6. La dimensión social de la sostenibilidad
La sostenibilidad está unida de forma indisoluble al desarrollo humano. Un sociedad injusta es una
sociedad agresiva, porque una parte de ella priva de derechos a otra (normalmente la más
numerosa), y esta actitud se manifiesta en todas sus actuaciones: en relación con otras sociedades,
con la naturaleza, etc. Por ejemplo, sociedades tan injustas y violentas desde el punto de vista
social como la brasileña y la estadounidense se distinguen también por su agresividad con la
naturaleza. Desde otro punto de vista, la sostenibilidad requiere sociedades estables y
cohesionadas, porque para alcanzarla es necesario aplicar un proyecto a largo plazo y ninguna
sociedad inestable es capaz de llevarlo a la práctica. La necesidad de que las sociedades
desarrollen proyectos (planes) a largo plazo está determinada por varios factores: el modelo
actual está tan alejado de la misma que el cambio, de producirse, se irá materializando a lo largo
de un periodo prolongado de tiempo; es necesario tener en cuenta las repercusiones a largo plazo
de nuestras actuaciones; el mantenimiento de las economías dentro de la senda de la
sostenibilidad siempre será una tarea ineludible, etc.
Así que recuperar la capacidad de autogobierno de las sociedades se convierte en un requisito
imprescindible de sostenibilidad y de desarrollo humano. Sólo mediante él tienen la posibilidad de
dirigir sus economías hacia la satisfacción universal de las necesidades vitales en un marco de
sostenibilidad. Pero, a diferencia de lo que ha sido tradicional: la hegemonía de un poder estatal
centralizador, el desarrollo humano y sostenible obliga a la descentralización, de forma que las
comunidades locales se doten de un grado de autonomía y de autosuficiencia (esta es un requisito
de la primera) tan grande como sea racionalmente posible y conveniente. Porque los recursos y el
ambiente son primariamente locales y porque ninguna sociedad compleja puede ser estable y
cohesionada, si no está basada en comunidades locales fuertes.

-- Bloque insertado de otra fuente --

Lemma committed_membership_quiet m r a r' :
  FollowingHandler.update_committed_membership m r = Done (a, r') →
  commands_of r' = commands_of r ∧ (state_of r').(RaftState.committed) = (state_of r).(RaftState.committed) ∧ evolves r r'.
Proof.
  intros Hrun. split_and!; [..|by eapply keeps_update_committed_membership]; revert Hrun;
    rw /FollowingHandler.update_committed_membership; intros (s & r1 & [= <- <-] & Hrun)%st_bind_inv;
    apply st_bind_inv in Hrun as ([o ms] & r2 & [_ ->]%lift_inv & Hrun);
    apply st_bind_inv in Hrun as ([] & r3 & [= <-] & Hrun); rw update_server_state_does in Hrun; injection Hrun as _ <-;
    by rw /commands_of /= ?app_nil_r.
Qed.

(** Committing at the end of a part that leaves the commit position alone. *)
Lemma kept_still_bind {A B} (m : M A) (k : A → M B) c r0 r :
  keeps m → still m → evolves r0 r → (state_of r).(RaftState.committed) ≺ Some c →
  (∀ a r', evolves r0 r' → (state_of r').(RaftState.committed) ≺ Some c → kept r0 (k a) r') →
  kept r0 (m ≫= k) r.
Proof.
  intros Hm Hs Hr Hc Hk b r'. rw /mbind /st_bind. destruct (m r) as [[a r1]|] eqn:E; [|done].
  apply Hk; [etrans; [exact Hr|]; by eapply Hm|]. by rw (Hs _ _ _ E).
Qed.

Lemma keeps_install lv sn : keeps (FollowingHandler.install_full_snapshot lv sn).
Proof.
  rw /FollowingHandler.install_full_snapshot. intros r. do 2 kept_step; [by kept_step|].
  match goal with H : (_ ⪯? _) = false |- _ => apply leb_gt in H as Hlt end.
  kept_step. match goal with H : unwrap _ _ = Done ?a |- _ => rename a into snap, H into Hsnap end.
  destruct (meta_last_log_id (meta sn)) as [x|] eqn:Hmeta; [|done]. injection Hsnap as ->.
  eapply (kept_still_bind _ _ snap); [auto with keeps|apply still_update_snapshot|done|exact Hlt|].
  intros u r1 Hr1 Hlt1. kept_step; [by kept_step|]. kept_step. cbn beta iota zeta.
  eapply (kept_still_bind _ _ snap); [| |exact Hr1|exact Hlt1|].
  { intros r2. kept_run. }
  { intros r2 a r3. destruct (get_log_id _ _); [|by intros [= _ <-]].
    destruct (bool_decide _); [apply still_truncate_logs|by intros [= _ <-]]. }
  intros [] r2 Hr2 Hlt2.
  eapply (kept_still_bind _ _ snap); [auto with keeps|apply still_accept_io|done|done|].
  intros a r3 Hr3 Hlt3. kept_step.
  intros b r7 ([] & r5 & (Hcs & Hcom & He)%committed_membership_quiet & Hrun)%st_bind_inv.
  revert b r7 Hrun. apply kept_push_bind. cbn beta. set (r6 := set_eng r5 _).
  assert (evolves r r6) as Hr6.
  { etrans; [exact Hr3|]. destruct He as [E1 E2 E3 E4 E5 E6 E7 _]. split; try done.
    - cbn. change (state_of r6) with (state_of r5). rw Hcom. by apply olt_le.
    - change (commands_of r6) with (commands_of r5 ++ [StateMachine (InstallFullSnapshot (IOId.new_log_io lv (Some snap)) sn)]).
      by rw Hcs votes_of_app app_nil_r.
    - exists [Jump (next_index (Some snap))]. rw /next_commit. change (state_of r6) with (state_of r5). rw Hcom.
      split; [|done].
      change (commands_of r6) with (commands_of r5 ++ [StateMachine (InstallFullSnapshot (IOId.new_log_io lv (Some snap)) sn)]).
      by rw Hcs moves_of_app /moves_of /= Hmeta. }
  clearbody r6. kept_run.
Qed.
Lemma ok_save_vote v lease r :
  node_ok P id saved pledged r → vote_le (RaftState.vote_ref (state_of r)) v → vote_ok P pledged v →
  post (t ← now;
        _ ← modify_state (λ s, RaftState.set_vote s (Leased.update s.(RaftState.vote) t lease v));
        _ ← accept_io (IOId.new v);
        push_command (SaveVote v)) (λ _ r', node_ok P id saved pledged r' ∧ saves saved r' = saves saved r ++ [v]) r.
Proof.
  intros Hr Hle Hv. apply post_bind. intros t r1 [= <- <-]. apply post_bind. intros [] r2 [= <-].
  apply post_bind. intros a r3 (s & -> & Hs & Hm)%accept_io_inv. intros [] r4 [= <-].
  by apply (node_ok_save r).
Qed.
Lemma ok_touch_vote v lease r :
  node_ok P id saved pledged r → v = RaftState.vote_ref (state_of r) →
  post (t ← now;
        l ← lift (Leased.touch (state_of r).(RaftState.vote) t lease);
        modify_state (λ s, RaftState.set_vote s l))
    (λ _ r', node_ok P id saved pledged r' ∧ saves saved r' = saves saved r) r.
Proof.
  intros Hr ->. apply post_bind. intros t r1 [= <- <-]. apply post_bind, post_lift. intros l Hl%touch_data [] r2 [= <-].
  split; [|done].
  apply (node_ok_ext _ _ _ _ (set_eng r (Engine.set_state r.(eng) (RaftState.set_vote (state_of r) l)))); try done.
  apply node_ok_state; [done|exact Hl|by apply (no_members _ _ _ _ r Hr)].
Qed.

Por último, la comunidad internacional necesita organizarse para la cooperación a escala
planetaria para, entre otras tareas, utilizar de forma equitativa y sostenible los recursos planetarios
y para preservar los grandes ecosistemas y las funciones ecológicas indispensables para la
preservación de la vida en el planeta. Todo ello obliga, entre otras cosas, a que se modifique el
derecho internacional, porque impide actuar sobre los países que actúen en contra de la
sostenibilidad global, invocando la soberanía nacional. Los acuerdos mayoritarios de Naciones
Unidas que vayan en defensa del equilibrio ecológico planetario, de los derechos humanos y de la
equidad, deben ser de obligado cumplimiento para todos los países, incluso para los que no los
hayan firmado. Esto es lo que propone la Declaración de la Haya (1980), suscrita ya por 30
países (French, 92: 279).
La dualidad indisoluble del desarrollo sostenible y humano no debe hacernos olvidar las
especificidades propias de las dimensiones física y social, tal como suele ocurrir, por ejemplo, a la
hora de definir sistemas de indicadores de sostenibilidad. Habitualmente se mezclan ambos tipos
de indicadores como si la naturaleza de los mismos fuera igual. Así, por ejemplo, hay sistemas de
indicadores donde predominan los indicadores sociales, lo que puede dar lugar a pensar que la
sostenibilidad mejora a pesar de que los indicadores físicos dicen lo contrario. Y, aunque a medio
y largo plazo esta falta de sintonía no se puede mantener, a corto plazo dará señales erróneas. La
sostenibilidad es un concepto físico que es determinante en última instancia, porque se refiere a los
límites que la naturaleza impone a las sociedades humanas, amenazando su supervivencia. Los
requisitos sociales tienen un doble carácter: por un lado, uno instrumental, sólo las sociedades
estables pueden ser sostenibles; por otro, uno trascendente, un cierto nivel de bienestar material
es condición ineludible del desarrollo humano. En consecuencia, es necesario evaluar de forma
autónoma la evolución de las realidades física y social, para posteriormente determinar las
repercusiones cruzadas de ambas dinámicas.